Objective
Major Depressive Disorder (MDD) is a multifactorial psychiatric disease influenced by a combination of genetic and environmental factors. Among the genes linked to MDD, the Melanocortin 1 Receptor (MC1R), Catechol-O-Methyltransferase (COMT), Brain-Derived Neurotrophic Factor (BDNF), and the serotonin transporter (5-HTT) are of particular interest due to their critical roles in stress regulation and neural function.  Despite their biological significance, the contribution of specific polymorphisms within these genes to MDD risk remains understudied. 

Methods
This retrospective observational case-control study included 87 Colombian patients diagnosed with MDD according to the Diagnostic and Statistical Manual of Mental Disorders (DSM-IV).  The control group comprised Latino/admixed individuals without, sourced from the gnomAD v2.1.1 database.

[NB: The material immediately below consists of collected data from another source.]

(** X2 at [freshWorld]: Ada's effect runs, is cleaned up and runs again. *)
Lemma mount_cleanup_round_trip_witness :
  world (steps "ABCD" "Ada" true [Mount; Unmount] freshWorld) = freshWorld
  /\ emitted (effects (steps "ABCD" "Ada" true [Mount; Unmount; Mount] freshWorld))
     = [JoinLobby "ABCD" "Ada" true; JoinLobby "ABCD" "Ada" true].
Proof.
  destruct (mount_cleanup_round_trip "ABCD" "Ada" true freshWorld (mkSocket false [])
              eq_refl (Forall_nil _)) as (H1 & _ & H3).
  split; [exact H1 | exact H3].
Defined.

(** X3 at [freshWorld] with an empty player name. *)
Lemma mount_without_name_witness :
  emitted (effects (mountEffect "ABCD" "" false freshWorld)) = []
  /\ subscribed OnError (world (mountEffect "ABCD" "" false freshWorld)).
Proof.
  assert (Hs : socket freshWorld <> None) by discriminate.
  destruct (mount_without_name_listens_without_joining "ABCD" "" false freshWorld
              (or_introl eq_refl) Hs) as (H1 & _ & _ & H4).
  split; [exact H1 | exact H4].
Defined.

(** X5 at [mountedWorld]. *)
Lemma game_start_navigates_witness :
  receive "ABCD" (GameStart "pl1") mountedWorld
  = mkOutcome tt mountedWorld [RouterPush "/game/ABCD?playlist=pl1"].
Proof.
  exact (game_start_navigates "ABCD" mountedWorld mountedSocket "pl1" eq_refl eq_refl).
Defined.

The complete coding region of the MC1R gene and three polymorphisms: 5-HTTLPR Insertion/Deletion 44 bp, BDNF-c.196G>A, and COMT-c.472G>A   were genotyped using PCR and Sanger sequencing. 

Results
The polymorphisms rs885479 and rs4680 were identified as protective factors against MDD, while the polymorphisms rs796296176, rs779504604, rs1805005 were associated with an increased risk of developing MDD (OR:22.87, OR:51.26, OR: 1.97, respectively).

Conclusions
Several of the analyzed polymorphisms (rs796296176, rs779504604, rs1805005) increase the risk for MDD. Notably, we provide novel evidence of these polymorphisms in MC1R as a risk to MDD.